(* ================================================================== *)
(** * The frames handed to [roc_sender_write] *)

Lemma sender_open_config (sin : spec_float -> spec_float) (env : environment)
    (config : roc_sender_config) (r : Z) :
  EvCall (roc_sender_open config) r ∈ trace sin env ->
  config = SenderConfig 44100 (Some ROC_CHANNEL_SET_STEREO)
             (Some ROC_FRAME_ENCODING_PCM_FLOAT) (Some ROC_CLOCK_INTERNAL).
Proof.
  intros Hin.
  assert (Hsc : exists r', EvCall (roc_sender_open config) r' ∈ scenario sin 2205).
  { apply trace_event_origin in Hin
      as [Hin|[(c & r' & Heq & _ & Hin)|(text & Heq)]];
      [eauto | injection Heq as <- <-; eauto | discriminate]. }
  destruct Hsc as (r' & Hsc). unfold scenario in Hsc.
  rewrite !elem_of_app in Hsc. destruct Hsc as [Hsc|[Hsc|Hsc]].
  - unfold setup_events, endpoint_calls in Hsc. cbn [app] in Hsc.
    repeat (apply elem_of_cons in Hsc as [Hsc|Hsc]; [congruence|]).
    now apply elem_of_nil in Hsc.
  - apply list_elem_of_fmap in Hsc as (i & Heq & _). discriminate.
  - unfold teardown_events in Hsc.
    repeat (apply elem_of_cons in Hsc as [Hsc|Hsc]; [congruence|]).
    now apply elem_of_nil in Hsc.
Qed.

(** C4. Every frame the example passes to [roc_sender_write] is well formed
    for the format the sender was opened with (stereo, float PCM): it has 100
    samples, a whole multiple of the channel count 2, and its declared byte
    length is the sample count times the size of a sample,
    100 * sizeof(float). *)
Theorem written_frames_well_formed (sin : spec_float -> spec_float)
    (env : environment) (config : roc_sender_config) (frame : roc_frame)
    (r0 r : Z) :
  EvCall (roc_sender_open config) r0 ∈ trace sin env ->
  EvCall (roc_sender_write frame) r ∈ trace sin env ->
  exists (cs : roc_channel_set) (enc : roc_frame_encoding),
    frame_channels config = Some cs
    /\ frame_encoding config = Some enc
    /\ Z.of_nat (length (samples frame)) = EXAMPLE_BUFFER_SIZE
    /\ EXAMPLE_BUFFER_SIZE = 100
    /\ channels_of cs = 2
    /\ Z.of_nat (length (samples frame)) mod channels_of cs = 0
    /\ bytes_per_sample enc = F32.sizeof
    /\ samples_size frame
       = Z.of_nat (length (samples frame)) * bytes_per_sample enc.
Proof.
  intros Hopen Hwrite.
  apply sender_open_config in Hopen as ->.
  apply written_frames in Hwrite as (i & _ & ->).
  destruct (batch_frame_shape sin i) as (Hlen & Hsize & _).
  exists ROC_CHANNEL_SET_STEREO, ROC_FRAME_ENCODING_PCM_FLOAT.
  rewrite Hlen, Hsize. repeat split; reflexivity.
Qed.

Lemma scenario_lookup_setup (sin : spec_float -> spec_float) (n : Z) (i : nat) :
  (i < 15)%nat -> scenario sin n !! i = setup_events !! i.
Proof. intros Hi. unfold scenario. now rewrite lookup_app_l by exact Hi. Qed.

Lemma scenario_lookup_write (sin : spec_float -> spec_float) (n : Z) (i : nat) :
  Z.of_nat i < n ->
  scenario sin n !! (15 + i)%nat = Some (write_event sin (Z.of_nat i)).
Proof.
  intros Hi. unfold scenario.
  rewrite lookup_app_r by (change (length setup_events) with 15%nat; lia).
  change (length setup_events) with 15%nat.
  replace (15 + i - 15)%nat with i by lia.
  rewrite lookup_app_l by (rewrite length_fmap, length_seqZ; lia).
  rewrite list_lookup_fmap, lookup_seqZ_lt by exact Hi. reflexivity.
Qed.

(** In the run where every call succeeds, the sender is opened and the
    first frame is written. *)
Lemma all_succeed_opens_and_writes :
  EvCall (roc_sender_open
            (SenderConfig 44100 (Some ROC_CHANNEL_SET_STEREO)
               (Some ROC_FRAME_ENCODING_PCM_FLOAT) (Some ROC_CLOCK_INTERNAL))) 0
    ∈ trace flat_sin all_succeed
  /\ EvCall (roc_sender_write (batch_frame flat_sin 0)) 0
       ∈ trace flat_sin all_succeed.
Proof.
  destruct (main_all_succeed flat_sin all_succeed all_succeed_ok) as [-> _].
  split.
  - apply (list_elem_of_lookup_2 _ 2). now rewrite scenario_lookup_setup by lia.
  - apply (list_elem_of_lookup_2 _ (15 + 0)).
    now rewrite scenario_lookup_write by lia.
Qed.

Lemma written_frames_well_formed_witness :
  Z.of_nat (length (samples (batch_frame flat_sin 0))) mod 2 = 0
  /\ samples_size (batch_frame flat_sin 0) = 100 * 4.
Proof.
  destruct all_succeed_opens_and_writes as [Hopen Hwrite].
  destruct (written_frames_well_formed flat_sin all_succeed _ _ 0 0 Hopen Hwrite)
    as (cs & enc & Hcs & Henc & Hlen & Hbuf & Hch & Hmod & Hbytes & Hsize).
  split.
  - rewrite <- Hch. exact Hmod.
  - rewrite Hsize, Hlen, Hbuf, Hbytes. reflexivity.
Defined.

(** Every frame handed to [roc_sender_write] is initialised throughout. *)
Lemma written_frames_initialised (sin : spec_float -> spec_float)
    (env : environment) (frame : roc_frame) (r : Z) :
  EvCall (roc_sender_write frame) r ∈ trace sin env ->
  Forall (fun c : cell => is_Some c) (samples frame).
Proof.
  intros Hwrite.
  apply written_frames in Hwrite as (i & _ & ->).
  destruct (batch_frame_shape sin i) as (Hlen & _ & Hpairs).
  apply Forall_lookup. intros k c Hk.
  assert (Hk100 : (k < 100)%nat)
    by (rewrite <- Hlen; eapply lookup_lt_Some; eassumption).
  destruct (Hpairs (Nat.div k 2)) as [He Ho].
  { apply Nat.Div0.div_lt_upper_bound. lia. }
  pose proof (Nat.div_mod_eq k 2) as Hdm.
  pose proof (Nat.mod_upper_bound k 2 ltac:(lia)) as Hm.
  unfold cell in *.
  destruct (Nat.eq_dec (Nat.modulo k 2) 0%nat) as [H0|H1].
  - replace (2 * Nat.div k 2)%nat with k in He by lia.
    rewrite He in Hk. injection Hk as <-. now eexists.
  - replace (2 * Nat.div k 2 + 1)%nat with k in Ho by lia.
    rewrite Ho in Hk. injection Hk as <-. now eexists.
Qed.

(** C9. In every frame the example hands to [roc_sender_write], the right
    channel is the exact negation of the left one: for every pair index [j],
    the cell [2j+1] holds the negation of the value in the cell [2j]. *)
Theorem right_channel_negates_left (sin : spec_float -> spec_float)
    (env : environment) (frame : roc_frame) (r : Z) (j : nat) :
  EvCall (roc_sender_write frame) r ∈ trace sin env ->
  (2 * j + 1 < length (samples frame))%nat ->
  exists s : spec_float,
    samples frame !! (2 * j)%nat = Some (Some s)
    /\ samples frame !! (2 * j + 1)%nat = Some (Some (F32.opp s)).
Proof.
  intros Hwrite Hj.
  apply written_frames in Hwrite as (i & _ & ->).
  destruct (batch_frame_shape sin i) as (Hlen & _ & Hpairs).
  rewrite Hlen in Hj.
  destruct (Hpairs j ltac:(lia)) as [Hl Hr].
  eexists. split; eassumption.
Qed.

Lemma right_channel_negates_left_witness :
  exists s : spec_float,
    samples (batch_frame flat_sin 0) !! 6%nat = Some (Some s)
    /\ samples (batch_frame flat_sin 0) !! 7%nat = Some (Some (F32.opp s)).
Proof.
  destruct all_succeed_opens_and_writes as [_ Hwrite].
  apply (right_channel_negates_left flat_sin all_succeed _ 0 3 Hwrite).
  vm_compute. lia.
Defined.

(* ================================================================== *)
(** * The order of the calls *)

Section ListSplitting.
Context {A : Type}.

(** An element with a property that nothing in [X] has lies beyond [X]. *)
Lemma app_cons_beyond (P : A -> Prop) (X : list A) :
  forall (Y t1 t2 : list A) (e : A),
    Forall (fun x => ~ P x) X -> P e ->
    t1 ++ e :: t2 = X ++ Y ->
    exists k, t1 = X ++ k /\ k ++ e :: t2 = Y.
Proof.
  induction X as [|x X IH]; intros Y t1 t2 e HX He Heq.
  - exists t1. now split.
  - apply Forall_cons in HX as [Hx HX].
    destruct t1 as [|a t1]; cbn [app] in Heq.
    + injection Heq as -> _. contradiction.
    + injection Heq as -> Heq.
      destruct (IH Y t1 t2 e HX He Heq) as (k & -> & Hk).
      exists k. now split.
Qed.

Lemma prefix_app_cases (l X Y : list A) :
  l `prefix_of` X ++ Y ->
  l `prefix_of` X \/ exists k, l = X ++ k /\ k `prefix_of` Y.
Proof.
  revert l. induction X as [|x X IH]; intros l Hl.
  - right. exists l. now split.
  - destruct l as [|a l]; [left; apply prefix_nil|].
    cbn [app] in Hl.
    pose proof (prefix_cons_inv_1 _ _ _ _ Hl) as ->.
    apply prefix_cons_inv_2 in Hl.
    destruct (IH l Hl) as [Hp|(k & -> & Hk)].
    + left. now apply prefix_cons.
    + right. exists k. now split.
Qed.

Lemma Forall_prefix (P : A -> Prop) (l1 l2 : list A) :
  l1 `prefix_of` l2 -> Forall P l2 -> Forall P l1.
Proof. intros [k ->] H. now apply Forall_app in H as [H _]. Qed.

Lemma filter_none (P : A -> Prop) `{!forall x, Decision (P x)} (l : list A) :
  Forall (fun x => ~ P x) l -> filter P l = [].
Proof.
  induction 1 as [|x l Hx _ IH]; [reflexivity|].
  now rewrite filter_cons_False.
Qed.
End ListSplitting.

Lemma calls_writes (sin : spec_float -> spec_float) (l : list Z) :
  calls (write_event sin <$> l)
  = (fun i => roc_sender_write (batch_frame sin i)) <$> l.
Proof.
  induction l as [|i l IH]; [reflexivity|].
  unfold calls in *. rewrite !fmap_cons. cbn [omap list_omap call_of write_event].
  now rewrite IH.
Qed.

Lemma calls_scenario (sin : spec_float -> spec_float) (n : Z) :
  calls (scenario sin n)
  = calls setup_events
    ++ ((fun i => roc_sender_write (batch_frame sin i)) <$> seqZ 0 n)
    ++ [roc_sender_close; roc_context_close].
Proof.
  unfold scenario. unfold calls at 1. rewrite !omap_app.
  fold (calls setup_events). fold (calls (write_event sin <$> seqZ 0 n)).
  now rewrite calls_writes.
Qed.

(** The calls of any run are an initial segment of those of the scenario. *)
Lemma trace_calls_prefix (sin : spec_float -> spec_float) (env : environment) :
  calls (trace sin env) `prefix_of` calls (scenario sin 2205).
Proof.
  destruct (main_cases sin env) as [(-> & _)|[_ Hfail]]; [reflexivity|].
  destruct Hfail as (n & c & r & _ & _ & Hn & ->).
  rewrite <- (take_drop_middle _ _ _ Hn) at 2.
  unfold calls. rewrite !omap_app. cbn [omap list_omap call_of].
  apply prefix_app. exists (omap call_of (drop (S n) (scenario sin 2205))).
  reflexivity.
Qed.

(** Whatever precedes a library call in a run is an initial segment of the
    scenario: all the earlier calls succeeded. *)
Lemma events_before_call (sin : spec_float -> spec_float) (env : environment)
    (t1 t2 : list event) (e : event) :
  trace sin env = t1 ++ e :: t2 ->
  is_Some (call_of e) ->
  t1 `prefix_of` scenario sin 2205.
Proof.
  intros Ht He.
  destruct (main_cases sin env) as [(Hs & _)|[_ Hfail]].
  - rewrite <- Hs, Ht. now exists (e :: t2).
  - destruct Hfail as (n & c & r & _ & _ & Hn & Hf).
    rewrite Ht in Hf.
    assert (Hpre : t1 `prefix_of` take n (scenario sin 2205)).
    { apply app_eq_inv in Hf as [(k & -> & Hk)|(k & Hk & Hrest)].
      - destruct k as [|x k]; cbn [app] in Hk.
        + rewrite app_nil_r. reflexivity.
        + injection Hk as <- Hk.
          destruct k as [|y k]; cbn [app] in Hk.
          * injection Hk as <- _. now destruct He.
          * injection Hk as _ Hk. now destruct k.
      - now exists k. }
    etrans; [exact Hpre|apply prefix_take].
Qed.

Lemma writes_not_steps (sin : spec_float -> spec_float) (n : Z) :
  Forall (fun c => forall k, ~ is_step k c)
    (((fun i => roc_sender_write (batch_frame sin i)) <$> seqZ 0 n)
     ++ [roc_sender_close; roc_context_close]).
Proof.
  apply Forall_app. split.
  - apply Forall_fmap, Forall_forall. intros i _ k. now destruct k.
  - repeat constructor; intros k; now destruct k.
Qed.

Lemma setup_steps_once (k : setup_step) :
  length (filter (is_step k) (calls setup_events)) = 1%nat.
Proof. now destruct k. Qed.

Lemma setup_has_no_write :
  Forall (fun c => ~ is_sender_write c) (calls setup_events).
Proof. repeat constructor; intros []. Qed.

(** C3. In the call sequence of any run, opening the sender and connecting
    each of the two endpoints happen at most once; and wherever
    [roc_sender_write] is called, each of the three has happened exactly once
    before that call and none happens after it. *)
Theorem setup_once_before_writes (sin : spec_float -> spec_float)
    (env : environment) :
  (forall k, (length (filter (is_step k) (calls (trace sin env))) <= 1)%nat)
  /\ (forall t1 t2 frame r,
        trace sin env = t1 ++ EvCall (roc_sender_write frame) r :: t2 ->
        (forall k, length (filter (is_step k) (calls t1)) = 1%nat)
        /\ Forall (fun c => forall k, ~ is_step k c) (calls t2)).
Proof.
  pose proof (trace_calls_prefix sin env) as [rest Hrest].
  rewrite calls_scenario in Hrest.
  pose proof (writes_not_steps sin 2205) as Hlate.
  split.
  - intros k.
    assert (Hlen : length (filter (is_step k)
                     (calls setup_events
                      ++ ((fun i => roc_sender_write (batch_frame sin i))
                            <$> seqZ 0 2205)
                      ++ [roc_sender_close; roc_context_close])) = 1%nat).
    { rewrite filter_app, length_app, setup_steps_once.
      rewrite filter_none; [reflexivity|].
      eapply Forall_impl; [exact Hlate|]. intros c Hc. apply Hc. }
    rewrite Hrest, filter_app, length_app in Hlen. lia.
  - intros t1 t2 frame r Ht.
    rewrite Ht in Hrest. unfold calls in Hrest.
    rewrite omap_app in Hrest. cbn [omap list_omap call_of] in Hrest.
    fold (calls t1) in Hrest. fold (calls t2) in Hrest.
    rewrite <- app_assoc in Hrest. cbn [app] in Hrest. symmetry in Hrest.
    apply (app_cons_beyond (fun c => is_sender_write c)) in Hrest
        as (k' & Ht1 & Hk'); [|exact setup_has_no_write|exact I].
    rewrite <- Hk' in Hlate.
    apply Forall_app in Hlate as [Hk1 Hlate].
    apply Forall_cons in Hlate as [_ Hlate].
    apply Forall_app in Hlate as [Hlate _].
    split; [|exact Hlate].
    intros k. rewrite Ht1, filter_app, length_app, setup_steps_once.
    rewrite filter_none; [reflexivity|].
    eapply Forall_impl; [exact Hk1|]. intros c Hc. apply Hc.
Qed.
(** The body of [for box in boxes]: corners, label, then the two calls. *)
Definition draw_box (names : gmap Z string) (box : Server.Box) : result (list draw) :=
  let '(x1, y1, x2, y2) := Webcam.box_corners box in
  match Webcam.box_label names box with
  | Raise e => Raise e
  | Ok label =>
      Ok [Rectangle (x1, y1) (x2, y2) (0, 255, 0) 2;
          PutText label (x1, y1 - 10) (6 # 10) (0, 255, 0) 2]
  end.

(** [for box in boxes]: the calls of all boxes in turn, up to the first
    exception. *)
Fixpoint draw_boxes (names : gmap Z string) (boxes : list Server.Box)
  : result (list draw) :=
  match boxes with
  | [] => Ok []
  | box :: boxes' =>
      match draw_box names box with
      | Raise e => Raise e
      | Ok calls =>
          match draw_boxes names boxes' with
          | Raise e => Raise e
          | Ok calls' => Ok (calls ++ calls')
          end
      end
  end.

(** [while cap.isOpened(): ...] over the ticks given: the frames shown and
    how the run stands.  [names] is [model.names], and [model frame conf
    imgsz] is the list [model(frame, conf=conf, imgsz=imgsz)], of which the
    script takes the element [[0]]. *)
Fixpoint run (names : gmap Z string)
    (model : Server.ndarray → Q → Z → list Server.Results)
    (ticks : list Tick) : list (Server.ndarray * list draw) * stop :=
  match ticks with
  | [] => ([], Turning)
  | tick :: ticks' =>
      if is_opened tick then
        match read tick with
        | None => ([], Released)
        | Some frame =>
            match model frame (4 # 10) 960 with
            | [] => ([], NoResult)
            | results :: _ =>
                match draw_boxes names (Server.boxes results) with
                | Raise e => ([], Uncaught e)
                | Ok calls =>
                    if quit_key (wait_key tick) then ([(frame, calls)], Released)
                    else
                      let '(shown, st) := run names model ticks' in
                      ((frame, calls) :: shown, st)
                end
            end
        end
      else ([], Released)
  end.
Global Instance to_dict_load_inj :
  Inj (=) (=) (λ kr : Z * Row.t, to_dict (load kr.1 kr.2)).
Proof.
  intros [k1 r1] [k2 r2].
  destruct r1 as [? ? ? ? ? n1 ? p1 c1 u1], r2 as [? ? ? ? ? n2 ? p2 c2 u2].
  unfold to_dict, load. cbn. intros H.
  destruct n1, n2, p1, p2, c1, c2, u1, u2; cbn in H;
    injection H; intros; simplify_eq; done.
Qed.

Lemma StronglySorted_lookup {A} (R : relation A) (l : list A) i j x y :
  StronglySorted R l → (i < j)%nat → l !! i = Some x → l !! j = Some y → R x y.
Proof.
  intros Hs. revert i j. induction Hs as [|a l Hs IH Hall]; intros i j Hij Hi Hj.
  - done.
  - destruct j as [|j]; [lia|]. cbn in Hj. destruct i as [|i].
    + cbn in Hi. injection Hi as <-. rewrite Forall_forall in Hall.
      apply Hall. by eapply list_elem_of_lookup_2.
    + cbn in Hi. apply (IH i j); [lia|done|done].
Qed.

Lemma truthy_search (search : string) : truthy (JStr search) = true ↔ search ≠ "".
Proof.
  cbn. destruct (String.eqb_spec search ""); cbn; split; congruence.
Qed.


(** The scan under a condition that runs on every row, and under one
    that runs on none. *)
Lemma sql_where_fit condition rows w :
  (∀ kr, kr ∈ rows → is_Some (condition kr)) →
  sql_where condition rows w = (inr (filter (λ kr, condition kr = Some true) rows), w).
Proof.
  induction rows as [|kr rows IH]; [done|]. intros Hall. cbn [sql_where].
  destruct (Hall kr ltac:(by left)) as [b Hb]. rewrite Hb, bind_eq, IH.
  2:{ intros kr' Hin. apply Hall. by right. }
  cbn beta iota. destruct b.
  - by rewrite filter_cons_True.
  - by rewrite filter_cons_False by congruence.
Qed.

Lemma sql_where_refused condition rows w :
  (∀ kr, condition kr = None) → rows ≠ [] →
  sql_where condition rows w
  = (inl (OperationalError "LIKE or GLOB pattern too complex"), w).
Proof.
  intros Hnone Hne. destruct rows as [|kr rows]; [done|]. cbn [sql_where].
  by rewrite Hnone.
Qed.
(** X7.  When [do_qualify] names a search path, that path is an entry of
    CombinedPaths, every entry appended after it has no such file, the file
    exists under it (anchored under the root if it is relative and a root is
    set), and the qualified path is that file's path, made preferred; the
    target was relative, and [exist] answers [true] for it. *)
Theorem do_qualify_search_path_inv (s : Impl) (filepath d : string) :
  search_path (do_qualify s filepath) = Some d →
  is_absolute filepath = false ∧
  exist s filepath = true ∧
  fs_exists (candidate s filepath d) = true ∧
  qualified_filepath (do_qualify s filepath) =
    make_preferred (candidate s filepath d) ∧
  ∃ before after,
    rev (m_all_paths s) = before ++ d :: after ∧
    Forall (λ j, missing (candidate s filepath j)) before.
Proof.
  intros Hd.
  assert (Hexist : exist s filepath = true).
  { destruct (same_walk s filepath) as [[_ Hex]|[_ Hq]]; [done|].
    by rewrite Hq in Hd. }
  revert Hd. unfold do_qualify, do_qualify_probe.
  destruct (is_absolute filepath); simpl; [done|].
  destruct (qualify_loop s filepath (rev (m_all_paths s))) as [ps [q|]] eqn:Hloop.
  - destruct (qualify_loop_inv _ _ _ _ _ Hloop)
      as (before & d' & after & Hrev & Hbefore & Hhit & ->).
    unfold probe_bind, answer. simpl. intros [= <-].
    split_and!; [done..|]. by exists before, after.
  - unfold probe_bind, answer, qualify_root, bf_exists. simpl.
    destruct (has_root_path s); simpl; [|done].
    by destruct (fs_exists (m_root_path s // filepath)).
Qed.

Lemma search_chain_push_back s d fp :
  search_chain (push_back s d) fp = candidate s fp d :: search_chain s fp.
Proof. unfold search_chain. simpl. by rewrite rev_unit. Qed.

(** X8.  A path appended with [push_back] adds one way for [exist] to
    answer [true] and takes none away: a file found before is found
    after. *)
Theorem exist_push_back (s : Impl) (d filepath : string) :
  exist (push_back s d) filepath =
    (negb (is_absolute filepath) && fs_exists (candidate s filepath d))
    || exist s filepath ∧
  (exist s filepath = true → exist (push_back s d) filepath = true).
Proof.
  assert (Heq : exist (push_back s d) filepath =
    (negb (is_absolute filepath) && fs_exists (candidate s filepath d))
    || exist s filepath).
  { unfold exist. destruct (is_absolute filepath) eqn:Habs.
    - unfold exist_probe. by rewrite Habs.
    - rewrite !(exist_probe_walk _ filepath Habs), !walk_answer.
      by rewrite search_chain_push_back. }
  split; [done|]. intros Hex. rewrite Heq, Hex. apply orb_true_r.
Qed.

(** X9.  The newest path is tried first.  For a relative target, when the
    file exists under the path just appended, [do_qualify] asks the disk
    once and answers with that path; when it does not, [do_qualify] goes on
    as it did before the [push_back] and gives the same answer. *)
Theorem do_qualify_push_back (s : Impl) (d filepath : string) :
  is_absolute filepath = false →
  (fs_exists (candidate s filepath d) = true →
     do_qualify_probe (push_back s d) filepath =
       ([candidate s filepath d],
        mkQualified (make_preferred (candidate s filepath d)) (Some d))) ∧
  (fs_exists (candidate s filepath d) = false →
     do_qualify_probe (push_back s d) filepath =
       (candidate s filepath d :: probed (do_qualify_probe s filepath),
        do_qualify s filepath)).
Proof.
  intros Hrel. unfold do_qualify, do_qualify_probe. rewrite Hrel. simpl.
  rewrite rev_unit. simpl.
  rewrite (qualify_loop_root (push_back s d) s filepath _ eq_refl).
  unfold probe_bind, bf_exists, candidate, probed, answer. simpl.
  change (anchored (push_back s d) d) with (anchored s d).
  change (qualify_root (push_back s d) filepath) with (qualify_root s filepath).
  split; intros ->; simpl; [done|].
  by destruct (qualify_loop s filepath (rev (m_all_paths s))) as [ps [q|]].
Qed.

Lemma do_qualify_probe_walk s fp :
  is_absolute fp = false →
  probed (do_qualify_probe s fp) = probed (walk (search_chain s fp)).
Proof.
  intros Hrel. unfold do_qualify_probe, search_chain. rewrite Hrel. simpl.
  rewrite walk_app.
  destruct (qualify_loop_walk s fp (rev (m_all_paths s))) as [Hp Ha].
  unfold probe_bind, probed, answer in *. rewrite <- Hp, Ha.
  destruct (qualify_loop s fp (rev (m_all_paths s))) as [ps [q|]]; simpl.
  - by rewrite app_nil_r.
  - unfold qualify_root, bf_exists, probe_bind.
    destruct (has_root_path s); simpl; [|done].
    by destruct (fs_exists (m_root_path s // fp)).
Qed.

BRIEF: Copy each line of the listing above that contains the word "eapply".

SOLUTION:
    by (rewrite <- Hlen; eapply lookup_lt_Some; eassumption).
      eapply Forall_impl; [exact Hlate|]. intros c Hc. apply Hc. }
    eapply Forall_impl; [exact Hk1|]. intros c Hc. apply Hc.
      apply Hall. by eapply list_elem_of_lookup_2.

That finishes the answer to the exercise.